### Task to carry out
Using the records below, give again exactly the lines from the line that contains "Definition byte_val (c" through the line that contains "Fixpoint join (sep", both ends included, and only those.

[Saved entries]
Lemma unique_go_spec (l seen : list cell) :
  ForallOrdPairs (fun a b => cell_same a b = false) (unique_go seen l) /\
  (forall u s, In u (unique_go seen l) -> In s seen -> cell_same u s = false) /\
  (forall u, In u (unique_go seen l) -> In u l) /\
  (forall x, In x l -> exists u, In u (unique_go seen l ++ seen) /\ cell_same x u = true).
Proof.
  revert seen. induction l as [|x l IH]; intros seen; simpl.
  - split; [constructor|]. split; [intros u s []|]. split; [intros u []|intros x []].
  - destruct (existsb (cell_same x) seen) eqn:Hx.
    + destruct (IH seen) as [H1 [H2 [H3 H4]]]. split; [exact H1|]. split; [exact H2|].
      split; [intros u Hu; right; exact (H3 u Hu)|].
      intros y [<-|Hy]; [|exact (H4 y Hy)].
      apply existsb_same in Hx as [v [Hv Hxv]]. exists v.
      split; [apply in_or_app; right; exact Hv|exact Hxv].
    + destruct (IH (x :: seen)) as [H1 [H2 [H3 H4]]]. split.
      * constructor; [|exact H1]. apply Forall_forall. intros u Hu.
        rewrite cell_same_sym. apply H2; [exact Hu|left; reflexivity].
      * split.
        -- intros u s [<-|Hu] Hs.
           ++ destruct (cell_same x s) eqn:E; [|reflexivity].
              rewrite <- Hx. symmetry. apply existsb_same. exists s. split; assumption.
           ++ apply H2; [exact Hu|right; exact Hs].
        -- split; [intros u [<-|Hu]; [left; reflexivity|right; exact (H3 u Hu)]|].
           intros y [<-|Hy].
           ++ exists x. split; [left; reflexivity|apply cell_same_refl].
           ++ destruct (H4 y Hy) as [w [Hw Hyw]]. exists w. split; [|exact Hyw].
              apply in_app_or in Hw as [Hw|[<-|Hw]].
              ** right. apply in_or_app. left. exact Hw.
              ** left. reflexivity.
              ** right. apply in_or_app. right. exact Hw.
Qed.

Lemma map_nth_seq_self {A} (l : list A) (d : A) :
  map (fun i => nth i l d) (seq 0 (List.length l)) = l.
Proof.
  induction l as [|a l IH]; [reflexivity|]. simpl. f_equal.
  rewrite <- seq_shift, map_map. exact IH.
Qed.

Lemma codes_long_table (df : frame) (ys : list Z) :
  List.length (column df "Country Code") = nrows df ->
  map country_code (long_table df ys) =
  flat_map (fun _ => column df "Country Code") ys.
Proof.
  intros Hlen. unfold long_table. induction ys as [|y ys IH]; [reflexivity|].
  cbn [flat_map]. rewrite map_app, IH, map_map. f_equal.
  rewrite <- Hlen. apply map_nth_seq_self.
Qed.

Lemma fold_min_spec (l : list Z) (y : Z) :
  In (fold_left Z.min l y) (y :: l) /\
  (forall x, In x (y :: l) -> fold_left Z.min l y <= x).
Proof.
  revert y. induction l as [|a l IH]; intros y; simpl.
  - split; [left; reflexivity|intros x [<-|[]]; lia].
  - destruct (IH (Z.min y a)) as [Hin Hle]. split.
    + destruct Hin as [Hm|Hin]; [|right; right; exact Hin].
      rewrite <- Hm. destruct (Z.min_spec y a) as [[_ ->]|[_ ->]];
      [left; reflexivity|right; left; reflexivity].
    + intros x [<-|[<-|Hx]].
      * specialize (Hle (Z.min y a) (or_introl eq_refl)). lia.
      * specialize (Hle (Z.min y a) (or_introl eq_refl)). lia.
      * apply Hle. right. exact Hx.
Qed.

Lemma fold_max_spec (l : list Z) (y : Z) :
  In (fold_left Z.max l y) (y :: l) /\
  (forall x, In x (y :: l) -> x <= fold_left Z.max l y).
Proof.
  revert y. induction l as [|a l IH]; intros y; simpl.
  - split; [left; reflexivity|intros x [<-|[]]; lia].
  - destruct (IH (Z.max y a)) as [Hin Hle]. split.
    + destruct Hin as [Hm|Hin]; [|right; right; exact Hin].
      rewrite <- Hm. destruct (Z.max_spec y a) as [[_ ->]|[_ ->]];
      [right; left; reflexivity|left; reflexivity].
    + intros x [<-|[<-|Hx]].
      * specialize (Hle (Z.max y a) (or_introl eq_refl)). lia.
      * specialize (Hle (Z.max y a) (or_introl eq_refl)). lia.
      * apply Hle. right. exact Hx.
Qed.

(** ** Year columns *)

(** The year labels [str(y)] of the range are pairwise distinct, and
    [pd.to_numeric] turns each back into its year. *)
Theorem year_labels_distinct_and_parse_back (lo hi : Z) :
  NoDup (year_cols lo hi) /\
  map to_numeric (year_cols lo hi) = map Some (zrange lo hi).
Proof.
  split.
  - unfold year_cols. apply Injective_map_NoDup_in; [|apply NoDup_zrange].
    intros x y _ _ Hxy. apply (f_equal to_numeric) in Hxy.
    rewrite !to_numeric_str_Z in Hxy. injection Hxy as Hxy. exact Hxy.
  - unfold year_cols. rewrite map_map. apply map_ext. apply to_numeric_str_Z.
Qed.
(** * A shallow embedding of the HTTP server core

    The development follows the C++ sources class by class:
    - [HttpRequest]  (src/http_request.cpp): the request parser and
      percent-decoder;
    - [HttpResponse] (http_response.cpp): the response builder and its
      serializer;
    - [HttpServer]   (http_server.cpp): route matching, the request
      pipeline with its error boundary, and the connection handler;
    - [SocketServer] (socket_server.cpp): the life of the listening socket
      and the accept loop, with the results of the system calls as inputs;
    - [ThreadPool]   (thread_pool.cpp): the worker pool, as a transition
      system over the pool object and its worker threads.

    [std::string] is [string] (a sequence of bytes), [std::unordered_map]
    is a [gmap] that is read in an iteration order of which nothing is
    known but that it lists every entry once, C++ exceptions are explicit
    outcomes.  The definitions come first, the properties after them. *)

From Stdlib Require Import ZArith Ascii String List Bool Lia.
From stdpp Require Import base tactics option list gmap strings pretty.

Local Open Scope string_scope.

(** ** Bytes and [std::string] helpers *)

Definition byte_val (c : ascii) : Z := Z.of_N (N_of_ascii c).

(** [static_cast<char>(int)]: the low eight bits. *)
Definition char_of_int (v : Z) : ascii := ascii_of_N (Z.to_N (v mod 256)).

(** [isspace] in the "C" locale: space, and \t \n \v \f \r. *)
Definition isspace (c : ascii) : bool :=
  let n := byte_val c in
  ((n =? 32) || ((9 <=? n) && (n <=? 13)))%Z.
(** [s.split(c)] for a one-character separator; [''.split(c)] is [['']]. *)
Fixpoint split (sep : ascii) (s : string) : list string :=
  match s with
  | EmptyString => [EmptyString]
  | String c s' =>
      if Ascii.eqb c sep then EmptyString :: split sep s'
      else match split sep s' with
           | h :: t => String c h :: t
           | [] => [String c EmptyString]
           end
  end.

(** [xs.join(sep)] on an array of strings. *)
Fixpoint join (sep : string) (xs : list string) : string :=
  match xs with
  | [] => EmptyString
  | [x] => x
  | x :: rest => x +:+ sep +:+ join sep rest
  end.

(** White space and line terminators among the code units below 256: tab,
    line feed, vertical tab, form feed, carriage return, space and the
    no-break space. *)
Definition is_white_space (c : ascii) : bool :=
  match c with
  | "009" | "010" | "011" | "012" | "013" | " " | "160" => true
  | _ => false
  end%char.

Fixpoint trim_start (s : string) : string :=
  match s with
  | EmptyString => EmptyString
  | String c s' => if is_white_space c then trim_start s' else s
  end.

Fixpoint trim_end (s : string) : string :=
  match s with
  | EmptyString => EmptyString
  | String c s' =>
      match trim_end s' with
      | EmptyString => if is_white_space c then EmptyString else String c EmptyString
      | t => String c t
      end
  end.

(** [s.trim()] *)
Definition trim (s : string) : string := trim_end (trim_start s).

Fixpoint strip_prefix (p s : string) : option string :=
  match p, s with
  | EmptyString, _ => Some s
  | String _ _, EmptyString => None
  | String a p', String b s' => if Ascii.eqb a b then strip_prefix p' s' else None
  end.

(** First occurrence of [pat] in [s]: the text before it and the text
    after it. *)
Fixpoint find_first (pat s : string) : option (string * string) :=
  match strip_prefix pat s with
  | Some rest => Some (EmptyString, rest)
  | None =>
      match s with
      | EmptyString => None
      | String c s' =>
          match find_first pat s' with
          | Some (before, after) => Some (String c before, after)
          | None => None
          end
      end
  end.

(** GetSubstitution for a string pattern (no capture groups): in the
    replacement text [$$] is a dollar, [$&] the match, [$`] the text
    before the match and [$'] the text after it; any other [$] is kept. *)
Fixpoint get_substitution (matched before after replacement : string) : string :=
  match replacement with
  | EmptyString => EmptyString
  | String "$" (String "$" r) => String "$" (get_substitution matched before after r)
  | String "$" (String "&" r) => matched +:+ get_substitution matched before after r
  | String "$" (String "`" r) => before +:+ get_substitution matched before after r
  | String "$" (String "'" r) => after +:+ get_substitution matched before after r
  | String c r => String c (get_substitution matched before after r)
  end.
(** * AlterLab Python SDK: the request lifecycle controller

    A shallow embedding of [src/alterlab/client.py]: the request builder
    ([_build_scrape_payload], [AdvancedOptions.to_dict],
    [CostControls.to_dict]), the transport with retry
    ([_request_with_retry], [_async_request_with_retry],
    [_handle_error_response]), the response parser
    ([_parse_scrape_response]), the job poller ([get_job_status],
    [wait_for_job] and their [_async] twins) and the facade ([scrape],
    [scrape_async]).

    Conventions of the embedding.
    - A loosely typed Python value (what [response.json()] yields, what a
      request body holds) is a [pyval]; Python's [None] is JSON's null.
    - A Python [dict] is an association list in insertion order, with
      unique keys; lookup takes the first binding of a key.
    - Seconds ([float] in the source) are rationals; the products
      [retry_delay * (2**attempt)] are kept as written, and raise
      [OverflowError] where Python cannot turn [2**attempt] into a float.
    - The outside world is scripted, as under a mocked HTTP client, a
      mocked [sleep] and a mocked [time.time]: the outcomes of the
      successive [client.request] calls and the readings of the clock are
      inputs, and every request and every sleep is appended to a trace. *)

From Stdlib Require Import ZArith QArith List String Ascii Bool Lia.
Import ListNotations.

Set Warnings "-register-all".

### Written reply
Definition byte_val (c : ascii) : Z := Z.of_N (N_of_ascii c).

(** [static_cast<char>(int)]: the low eight bits. *)
Definition char_of_int (v : Z) : ascii := ascii_of_N (Z.to_N (v mod 256)).

(** [isspace] in the "C" locale: space, and \t \n \v \f \r. *)
Definition isspace (c : ascii) : bool :=
  let n := byte_val c in
  ((n =? 32) || ((9 <=? n) && (n <=? 13)))%Z.
(** [s.split(c)] for a one-character separator; [''.split(c)] is [['']]. *)
Fixpoint split (sep : ascii) (s : string) : list string :=
  match s with
  | EmptyString => [EmptyString]
  | String c s' =>
      if Ascii.eqb c sep then EmptyString :: split sep s'
      else match split sep s' with
           | h :: t => String c h :: t
           | [] => [String c EmptyString]
           end
  end.

(** [xs.join(sep)] on an array of strings. *)
Fixpoint join (sep : string) (xs : list string) : string :=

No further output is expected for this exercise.